“We are thrilled to have Fredrika Newton and we have a brief video that really is a wonderful re-introduction to the Black Panther Party and an introduction for many of you to the work of the Frederika and Huey P. Newton Foundation.”
That was the Rev. Michael Kinman, Rector of All Saints Church in Pasadena, California, on Sunday November 22. The video promoted the Black Panther Party (BPP) with its meal programs, medical clinics and Oakland Community School designed to “liberate” black students. The Black Panther Party, viewers learn, was “the vanguard of the revolution.”
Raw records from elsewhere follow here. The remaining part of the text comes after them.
(** [batch.Write()]: all staged writes at once, or the engine's error. *)
Definition Write (s : Store) (batch : Batch) : option Error * Store :=
  match commit_fault eng s batch with
  | Some (e, s') => (Some e, s')
  | None => (None, apply_batch batch s)
  end.

(** The inner loop [for _, action := range tx.Actions]: the type switch has
    the single case [*actions.Transfer]; [c.metrics.transfer.Inc()] needs
    [c.metrics]. *)
Fixpoint count_actions (acts : list Action) (m : option metrics)
    : option PanicReason * option metrics :=
  match acts with
  | [] => (None, m)
  | Transfer _ _ :: rest =>
      match m with
      | None => (Some NilDereference, m)
      | Some mv => count_actions rest (Some (Inc mv))
      end
  | OtherAction _ :: rest => count_actions rest m
  end.

(** The loop [for i, tx := range blk.Txs], entered at index [i] with the
    transactions still to visit. *)
Fixpoint Accepted_loop (cfg : option Config) (t : Z) (results : list Result)
    (i : nat) (txs : list Transaction) (m : option metrics) (batch : Batch)
    : LoopExit * option metrics * Batch :=
  match txs with
  | [] => (LoopDone, m, batch)
  | tx :: rest =>
      match results !! i with
      | None => (LoopPanic (IndexOutOfRange i (length results)), m, batch)
      | Some result =>
          match cfg with
          | None => (LoopPanic NilDereference, m, batch)
          | Some cf =>
              let staged :=
                if StoreTransactions cf
                then Storage.StoreTransaction eng batch (tx_ID tx) t
                       (Success result) (Units result) (Fee result)
                else inr batch in
              match staged with
              | inl e => (LoopReturn e, m, batch)
              | inr batch' =>
                  let counted :=
                    if Success result then count_actions (Actions tx) m
                    else (None, m) in
                  match counted with
                  | (Some why, m') => (LoopPanic why, m', batch')
                  | (None, m') =>
                      Accepted_loop cfg t results (S i) rest m' batch'
                  end
              end
          end
      end
  end.
Definition writeSemaphore_release : M unit := λ rb,
  Some (tt, mkRingBuffer (semaphore_type.release (writeSemaphore_ rb))
              (readSemaphore_ rb) (writeIndex_ rb) (readIndex_ rb) (blocks_ rb)).

Definition readSemaphore_release : M unit := λ rb,
  Some (tt, mkRingBuffer (writeSemaphore_ rb)
              (semaphore_type.release (readSemaphore_ rb))
              (writeIndex_ rb) (readIndex_ rb) (blocks_ rb)).

(** [std::invoke(func, readSemaphore_, args...)]; a [void] result is
    reported as [true]. *)
Definition readSemaphore_invoke (func : semaphore_type.member_fn) : M bool := λ rb,
  let put c := mkRingBuffer (writeSemaphore_ rb) c (writeIndex_ rb)
                 (readIndex_ rb) (blocks_ rb) in
  match func with
  | semaphore_type.returns_void f =>
      match f (readSemaphore_ rb) with
      | None => None
      | Some c => Some (true, put c)
      end
  | semaphore_type.returns_bool f =>
      let '(ok, c) := f (readSemaphore_ rb) in Some (ok, put c)
  end.

Definition readSemaphore_acquire : M unit :=
  readSemaphore_invoke (semaphore_type.returns_void semaphore_type.acquire) ;;;
  ret tt.

Definition readSemaphore_try_acquire_for (timeout : nat) : M bool :=
  readSemaphore_invoke
    (semaphore_type.returns_bool (semaphore_type.try_acquire_for timeout)).

(** ** Producer operations *)

(** [std::copy(first, last, dst.begin())] onto a sequence that already has
    the elements: the first [length src] positions of [dst] are overwritten
    (past the end of [dst] the C++ behaviour is undefined; here the
    sequence is extended). *)
Definition std_copy (src dst : list T) : list T :=
  src ++ drop (length src) dst.

(** [void write(block_type&& data)] *)
Definition write_block (data : block) : M unit :=
  writeSemaphore_acquire ;;;
  (λ rb, Some (tt, mkRingBuffer (writeSemaphore_ rb) (readSemaphore_ rb)
                     ((writeIndex_ rb + 1) mod Blocks) (readIndex_ rb)
                     (<[writeIndex_ rb := data]> (blocks_ rb)))) ;;;
  readSemaphore_release.

(** [std::size_t write(Collection&& collection)], the collection given by
    the sequence of its elements. *)
Definition write_collection (collection : list T) : M nat :=
  let written := BlockSize `min` length collection in
  writeSemaphore_acquire ;;;
  (λ rb,
     let slot := blocks_ rb !!! writeIndex_ rb in
     let slot' := Block written (std_copy (take written collection) (data_ slot)) in
     Some (tt, mkRingBuffer (writeSemaphore_ rb) (readSemaphore_ rb)
                 ((writeIndex_ rb + 1) mod Blocks) (readIndex_ rb)
                 (<[writeIndex_ rb := slot']> (blocks_ rb)))) ;;;
  readSemaphore_release ;;;
  ret written.

(** ** Consumer operations *)

(** [bool readImpl(Func&& func)]: [func] is a callable on the slot that
    updates what it captured by reference, here a value of type [A]. *)
Definition readImpl_func {A} (func : block → A → A) (a : A) : M (bool * A) :=
  λ rb,
    if decide (writeIndex_ rb = readIndex_ rb) then Some ((false, a), rb)
    else
      (writeSemaphore_release ;;;
       ret (true, func (blocks_ rb !!! readIndex_ rb) a)) rb.
(** * Local_RAG: the ingestion-to-index pipeline of [rag-api/main.py]

    A shallow embedding of the chunker, the runtime configuration, the text
    extractor dispatch, the embedding client and the ingestion entry points,
    with the properties the design document states about them.

    Conventions:
    - Python [int] is [Z]; counters that only grow from zero are [nat];
    - a Python [str] is a list of characters ([str]); characters are the
      code points below 256;
    - [bytes] is a list of [Byte.byte];
    - a Python function that may raise returns a [Res];
    - the remote collaborators (embedding service, HTTP, vector store
      availability, uuid source) and the third-party extraction libraries
      are the members of the class [Collab]. *)

From Stdlib Require Import List ZArith Lia Bool Arith.
From Stdlib Require Import Strings.Ascii Strings.String Strings.Byte Floats.
From Stdlib Require Import DecimalString.
Import ListNotations.

Local Open Scope Z_scope.

(** ** Python strings and slices *)

Definition str := list ascii.
Definition bytes := list byte.

(** A string literal as a [str]. *)
Definition lit (s : string) : str := list_ascii_of_string s.

Definition len {A : Type} (l : list A) : Z := Z.of_nat (List.length l).

(** Normalisation of one slice bound against a sequence of length [n]:
    a negative bound counts from the end, and every bound is clamped
    into [0, n]. *)
Definition slice_bound (n i : Z) : Z :=
  if i <? 0 then Z.max 0 (i + n) else Z.min i n.

(** [s[start:stop]] *)
Definition py_slice {A : Type} (s : list A) (start stop : Z) : list A :=
  let n := len s in
  let a := slice_bound n start in
  let b := slice_bound n stop in
  firstn (Z.to_nat (b - a)) (skipn (Z.to_nat a) s).

(** Truthiness of a sequence: [bool(s)]. *)
Definition truthy {A : Type} (s : list A) : bool :=
  match s with [] => false | _ :: _ => true end.

(** [str.isspace] on one character (code points below 256). *)
Definition isspace (c : ascii) : bool :=
  let n := nat_of_ascii c in
  ((9 <=? n) && (n <=? 13) || (28 <=? n) && (n <=? 32)
   || (n =? 133) || (n =? 160))%nat.

Fixpoint lstrip (s : str) : str :=
  match s with
  | [] => []
  | c :: s' => if isspace c then lstrip s' else s
  end.
(* ===== verification/CortexM.v ===== *)
(** * Cortex-M instructions the kernel is written with

    Models [__clz], [__rbit], [__bit_mem_rd] and [__bit_mem_wr] of
    src/sdk/include/arch/cortex-m3.h on 32-bit patterns, and proves the facts
    the scheduler and the object allocators rest on: [clz (rbit w)] is the index
    of the lowest set bit, and is 32 exactly when the bitmap is empty. *)

From stdpp Require Import base tactics numbers list gmap.
From Stdlib Require Import ZArith Lia.
From S2P Require Import Prelude.

(** ** Definitions *)

(** CLZ: the number of zero bits above the most significant set bit. *)
Definition __clz (val : Z) : Z := if val =? 0 then 32 else 31 - Z.log2 val.

(** RBIT: bit [i] of the result is bit [31 - i] of the operand. *)
Fixpoint rbit_from (n : nat) (val : Z) : Z :=
  match n with
  | O => 0
  | S m =>
      let rest := rbit_from m val in
      if Z.testbit val (Z.of_nat m) then Z.setbit rest (31 - Z.of_nat m) else rest
  end.

Definition __rbit (val : Z) : Z := rbit_from 32 val.

Arguments __rbit : simpl never.
Arguments __clz : simpl never.

(** Bit-band access to bit [bit] of a word. *)
Definition __bit_mem_rd (w bit : Z) : bool := Z.testbit w bit.

Definition __bit_mem_wr (w bit : Z) (val : bool) : Z :=
  if val then Z.setbit w bit else Z.clearbit w bit.

Arguments __bit_mem_wr : simpl never.

(** ** Reversal *)

Lemma rbit_from_spec n val i :
  (n <= 32)%nat -> 0 <= i ->
  Z.testbit (rbit_from n val) i =
    ((32 - Z.of_nat n <=? i) && (i <=? 31) && Z.testbit val (31 - i)).
Proof.
  revert i. induction n as [|n IH]; intros i Hn Hi; simpl rbit_from.
  - rewrite Z.bits_0. destruct (Z.leb_spec (32 - Z.of_nat 0) i), (Z.leb_spec i 31); simpl; lia || done.
  - destruct (Z.testbit val (Z.of_nat n)) eqn:E.
    + rewrite Z.setbit_eqb by lia. rewrite IH by lia.
      destruct (Z.eqb_spec (31 - Z.of_nat n) i) as [<-|Hne].
      * replace (31 - (31 - Z.of_nat n)) with (Z.of_nat n) by lia. rewrite E.
        destruct (Z.leb_spec (32 - Z.of_nat (S n)) (31 - Z.of_nat n)),
          (Z.leb_spec (31 - Z.of_nat n) 31); simpl; lia || done.
      * simpl. destruct (Z.leb_spec (32 - Z.of_nat (S n)) i), (Z.leb_spec (32 - Z.of_nat n) i);
          simpl; lia || done.
    + rewrite IH by lia.
      destruct (Z.leb_spec (32 - Z.of_nat (S n)) i), (Z.leb_spec (32 - Z.of_nat n) i);
        simpl; try lia; try done.
      replace (31 - i) with (Z.of_nat n) by lia. rewrite E. by rewrite andb_false_r.
Qed.

Lemma rbit_nonneg n val : (n <= 32)%nat -> 0 <= rbit_from n val.
Proof.
  induction n as [|n IH]; intros Hn; simpl; [done|].
  destruct (Z.testbit val (Z.of_nat n)); [|apply IH; lia].
  unfold Z.setbit. apply Z.lor_nonneg. split; [apply IH; lia|].
  apply Z.shiftl_nonneg. lia.
Qed.

Lemma rbit_nonneg' val : 0 <= __rbit val.
Proof. unfold __rbit. apply rbit_nonneg. lia. Qed.

Lemma rbit_spec val i :
  0 <= i < 32 -> Z.testbit (__rbit val) i = Z.testbit val (31 - i).
Proof.
  intros Hi. unfold __rbit. rewrite rbit_from_spec by lia.
  destruct (Z.leb_spec (32 - Z.of_nat 32) i), (Z.leb_spec i 31); simpl; lia || done.
Qed.

Lemma rbit_high val i : 32 <= i -> Z.testbit (__rbit val) i = false.
Proof.
  intros Hi. unfold __rbit. rewrite rbit_from_spec by lia.
  destruct (Z.leb_spec i 31); [lia|]. by rewrite andb_false_r.
Qed.

Lemma rbit_zero_iff val :
  __rbit val = 0 <-> (forall i, 0 <= i < 32 -> Z.testbit val i = false).
Proof.
  split.
  - intros H i Hi. replace i with (31 - (31 - i)) by lia.
    rewrite <- rbit_spec by lia. rewrite H. apply Z.bits_0.
  - intros H. apply Z.bits_inj_0. intros i.
    destruct (Z.ltb_spec i 0); [by apply Z.testbit_neg_r|].
    destruct (Z.ltb_spec i 32); [|by apply rbit_high].
    rewrite rbit_spec by lia. apply H. lia.
Qed.

#[global] Opaque __rbit.

(** ** Lowest set bit *)

Lemma log2_lt_32 w : 0 < w -> (forall i, 32 <= i -> Z.testbit w i = false) -> Z.log2 w < 32.
Proof.
  intros Hw H. destruct (Z.ltb_spec (Z.log2 w) 32) as [|Hge]; [done|].
  pose proof (Z.bit_log2 w Hw) as Hb. rewrite H in Hb; [done|lia].
Qed.

(** [clz (rbit w)] is the lowest set bit of [w] ... *)
Lemma ctz_some w :
  __rbit w <> 0 ->
  0 <= __clz (__rbit w) < 32 /\
  Z.testbit w (__clz (__rbit w)) = true /\
  (forall j, 0 <= j < __clz (__rbit w) -> Z.testbit w j = false).
Proof.
  intros Hne. pose proof (rbit_nonneg' w) as Hnn.
  assert (Hpos : 0 < __rbit w) by lia.
  pose proof (log2_lt_32 (__rbit w) Hpos (rbit_high w)) as Hlt.
  pose proof (Z.log2_nonneg (__rbit w)) as Hl0.
  unfold __clz. destruct (Z.eqb_spec (__rbit w) 0); [lia|].
  split; [lia|]. split.
  - rewrite <- rbit_spec by lia. by apply Z.bit_log2.
  - intros j Hj. replace j with (31 - (31 - j)) by lia.
    rewrite <- rbit_spec by lia. apply Z.bits_above_log2; lia.
Qed.

(** ... and 32 when no bit is set. *)
Lemma ctz_none w :
  __clz (__rbit w) = 32 <-> (forall i, 0 <= i < 32 -> Z.testbit w i = false).
Proof.
  rewrite <- rbit_zero_iff. split.
  - intros H. destruct (Z.eq_dec (__rbit w) 0) as [|Hne]; [done|].
    pose proof (ctz_some w Hne). lia.
  - intros ->. reflexivity.
Qed.

Lemma ctz_range w : 0 <= __clz (__rbit w) <= 32.
Proof.
  destruct (Z.eq_dec (__rbit w) 0) as [->|Hne]; [done|].
  pose proof (ctz_some w Hne). lia.
Qed.

(** The two cases in the form the callers' tests produce. *)
Lemma ctz_bit w :
  __clz (__rbit w) <> 32 ->
  0 <= __clz (__rbit w) < 32 /\ Z.testbit w (__clz (__rbit w)) = true.
Proof.
  intros H. destruct (Z.eq_dec (__rbit w) 0) as [E|Hne].
  - by rewrite E in H.
  - pose proof (ctz_some w Hne) as (?&?&?). done.
Qed.

Lemma ctz_least w i :
  0 <= i < 32 -> Z.testbit w i = true -> __clz (__rbit w) <= i.
Proof.
  intros Hi Hb. destruct (Z.eq_dec (__rbit w) 0) as [E|Hne].
  - rewrite rbit_zero_iff in E. rewrite E in Hb; done.
  - destruct (ctz_some w Hne) as (?&?&Hmin).
    destruct (Z.leb_spec (__clz (__rbit w)) i); [done|].
    rewrite Hmin in Hb; [done|lia].
Qed.

Lemma ctz_unique w i :
  0 <= i < 32 -> Z.testbit w i = true ->
  (forall j, 0 <= j < i -> Z.testbit w j = false) -> __clz (__rbit w) = i.
Proof.
  intros Hi Hb Hmin. pose proof (ctz_least w i Hi Hb) as Hle.
  destruct (ctz_bit w) as [Hr Ht]; [lia|].
  destruct (Z.eq_dec (__clz (__rbit w)) i); [done|].
  rewrite Hmin in Ht; [done|lia].
Qed.

(** ** Bit-band writes *)

Lemma bit_wr_spec w i j v :
  0 <= i -> Z.testbit (__bit_mem_wr w i v) j = if i =? j then v else Z.testbit w j.
Proof.
  intros Hi. unfold __bit_mem_wr. destruct v.
  - rewrite Z.setbit_eqb by lia. by destruct (Z.eqb_spec i j).
  - destruct (Z.eqb_spec i j) as [<-|Hne].
    + apply Z.clearbit_eq.
    + by apply Z.clearbit_neq.
Qed.

Lemma bit_wr_eq w i v : 0 <= i -> Z.testbit (__bit_mem_wr w i v) i = v.
Proof. intros. rewrite bit_wr_spec by done. by rewrite Z.eqb_refl. Qed.

Lemma bit_wr_ne w i j v : 0 <= i -> i <> j -> Z.testbit (__bit_mem_wr w i v) j = Z.testbit w j.
Proof. intros. rewrite bit_wr_spec by done. by destruct (Z.eqb_spec i j). Qed.

Lemma testbit_ldiff_bit w i j :
  0 <= i -> Z.testbit (Z.ldiff w (Z.shiftl 1 i)) j = if i =? j then false else Z.testbit w j.
Proof.
  intros Hi. change (Z.ldiff w (Z.shiftl 1 i)) with (__bit_mem_wr w i false).
  by apply bit_wr_spec.
Qed.

Lemma testbit_lor_bit w i j :
  0 <= i -> Z.testbit (Z.lor w (Z.shiftl 1 i)) j = if i =? j then true else Z.testbit w j.
Proof.
  intros Hi. change (Z.lor w (Z.shiftl 1 i)) with (__bit_mem_wr w i true).
  by apply bit_wr_spec.
Qed.

Lemma testbit_shiftl1 i j : 0 <= i -> Z.testbit (Z.shiftl 1 i) j = (i =? j).
Proof.
  intros Hi. rewrite Z.shiftl_1_l. destruct (Z.eqb_spec i j) as [<-|Hne].
  - by apply Z.pow2_bits_true.
  - by apply Z.pow2_bits_false.
Qed.

(** [w & (1 << i)] as a test. *)
Lemma land_bit_eqb w i : 0 <= i -> (Z.land w (Z.shiftl 1 i) =? 0) = negb (Z.testbit w i).
Proof.
  intros Hi. destruct (Z.testbit w i) eqn:E; simpl.
  - apply Z.eqb_neq. intros Hz. apply (f_equal (fun x => Z.testbit x i)) in Hz.
    by rewrite Z.land_spec, E, testbit_shiftl1, Z.eqb_refl, Z.bits_0 in Hz by lia.
  - apply Z.eqb_eq. apply Z.bits_inj_0. intros j. rewrite Z.land_spec, testbit_shiftl1 by lia.
    destruct (Z.eqb_spec i j) as [<-|]; [by rewrite E|apply andb_false_r].
Qed.

(** A 32-bit pattern has no bit above 31. *)
Lemma testbit_u32_high w i : 0 <= w < 4294967296 -> 32 <= i -> Z.testbit w i = false.
Proof.
  intros Hw Hi. destruct (Z.eq_dec w 0) as [->|Hne]; [apply Z.bits_0|].
  apply Z.bits_above_log2; [lia|].
  assert (Z.log2 w < 32) by (apply Z.log2_lt_pow2; [lia|change (2^32) with 4294967296; lia]).
  lia.
Qed.

Lemma word_of_bits w :
  0 <= w -> (forall i, 32 <= i -> Z.testbit w i = false) -> w < 4294967296.
Proof.
  intros Hw H. enough (w mod 2 ^ 32 = w) as <- by (apply Z.mod_pos_bound; lia).
  apply Z.bits_inj'. intros i Hi. destruct (Z.ltb_spec i 32).
  - by apply Z.mod_pow2_bits_low.
  - rewrite Z.mod_pow2_bits_high by lia. symmetry. by apply H.
Qed.

(** A bit write keeps a word a word. *)
Lemma bit_wr_range w i v :
  0 <= w < 4294967296 -> 0 <= i < 32 -> 0 <= __bit_mem_wr w i v < 4294967296.
Proof.
  intros Hw Hi.
  assert (H0 : 0 <= __bit_mem_wr w i v).
  { unfold __bit_mem_wr, Z.setbit, Z.clearbit. destruct v.
    - apply Z.lor_nonneg. split; [lia|]. apply Z.shiftl_nonneg. lia.
    - apply Z.ldiff_nonneg. lia. }
  split; [done|]. apply word_of_bits; [done|]. intros j Hj. rewrite bit_wr_spec by lia.
  destruct (Z.eqb_spec i j); [lia|]. by apply testbit_u32_high.
Qed.

#[global] Transparent __rbit.
#[global] Strategy 1000 [__rbit rbit_from __clz].

#[export] Hint Rewrite testbit_ldiff_bit testbit_lor_bit bit_wr_spec using lia : rtdb.

(** Rounding down to a multiple of 8 by a mask. *)
Lemma land_align8 sp : 0 <= sp < 4294967296 -> Z.land sp 4294967288 = 8 * (sp / 8).
Proof.
  intros H. change 4294967288 with (Z.shiftl (Z.ones 29) 3).
  replace (8 * (sp / 8)) with (Z.shiftl (Z.shiftr sp 3) 3)
    by (rewrite Z.shiftl_mul_pow2, Z.shiftr_div_pow2 by lia; change (2 ^ 3) with 8; lia).
  apply Z.bits_inj'. intros i Hi. rewrite Z.land_spec, !Z.shiftl_spec by lia.
  destruct (Z.ltb_spec i 3).
  - rewrite !(Z.testbit_neg_r _ (i - 3)) by lia. apply andb_false_r.
  - rewrite Z.shiftr_spec, Z.testbit_ones_nonneg by lia. replace (i - 3 + 3) with i by lia.
    destruct (Z.ltb_spec (i - 3) 29); [apply andb_true_r|].
    rewrite (testbit_u32_high sp i H) by lia. done.
Qed.
(** [struct thinkos_rt] and what it drives.  [wq_lst] is the whole list of
    queues, so that [wq_lst[stat >> 1]] aliases the named queues as in the C
    structure; [ctx] carries [void_ctx] as its last word and [sched] the bytes
    of the scheduler sub-structure, since the code indexes one field through
    the other. *)
Record kernel := mk_kernel {
  ctx : list Z; (* thread context pointers, the idle thread's, then void_ctx *)
  critical_cnt : Z; (* critical section entry counter *)
  active : Z; (* current active thread *)
  wq_lst : list Z; (* all wait queues, wq_ready first *)
  th_stat : list Z; (* per thread status: wq << 1 | timed *)
  sched : list Z; (* bytes of sched_val[], sched_idle_val, sched_pri[], sched_idle_pri, padding *)
  sched_limit : Z;
  ticks : Z;
  clock : list Z;
  sem_val : list Z;
  ev : list Z; (* words of { pend, mask } ev[] *)
  flag : Z; (* flag signal bitmap *)
  gate : Z; (* two bits per gate *)
  lock : list Z; (* mutex owners, -1 when free *)
  irq_th : list Z;
  th_alloc : Z;
  mutex_alloc : Z;
  cond_alloc : Z;
  sem_alloc : Z;
  ev_alloc : Z;
  flag_alloc : Z;
  gate_alloc : Z;
  th_inf : list Z;
  frames : gmap Z thinkos_context; (* live context records by address *)
  psp : Z; (* record of the running thread: PSP - 32 *)
  pendsv : bool; (* SCB.ICSR PENDSVSET *)
  irq_en : gset Z; (* interrupts enabled in the NVIC *)
  irq_pend : gset Z; (* interrupts pending in the NVIC *)
  mon_events : Z; (* thinkos_dbgmon_rt.events *)
  mon_req : bool; (* DCB.DEMCR MON_REQ *)
  mon_pend : bool; (* DCB.DEMCR MON_PEND *)
  console : console_rt; (* thinkos_console_rt *)
  umem : gmap Z Z; (* bytes of the threads' buffers *)
  wild : bool (* a store went outside the objects of the model *)
}.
The Rev. Kinman (pictured above) hands it off to Fredrika Newton, widow of BPP founder Huey Newton. After Huey was murdered, Fredrika partnered with Black Panther chief of staff David Hilliard to “dispel false narratives.” Fredrika told the congregation the Black Panthers “worked in coalition with organizations to fight oppression,” and as she explained, “the Black Panther Party was rooted in love.”
The Rev. Kinman urged the upscale congregation to support the Dr. Huey P. Newton Foundation, and cited the “overlap between our values and those of the Panthers.” The All Saints Rector had already shown his overlap with the values of Black Lives Matter.
In the summer of 2020, the Rev. Kinman opened the church doors for BLM “protesters.” As the Rector told reporters, “This is the job of the church. If they’re not safe at City Hall, where are they safe? Well, you’re safe here.”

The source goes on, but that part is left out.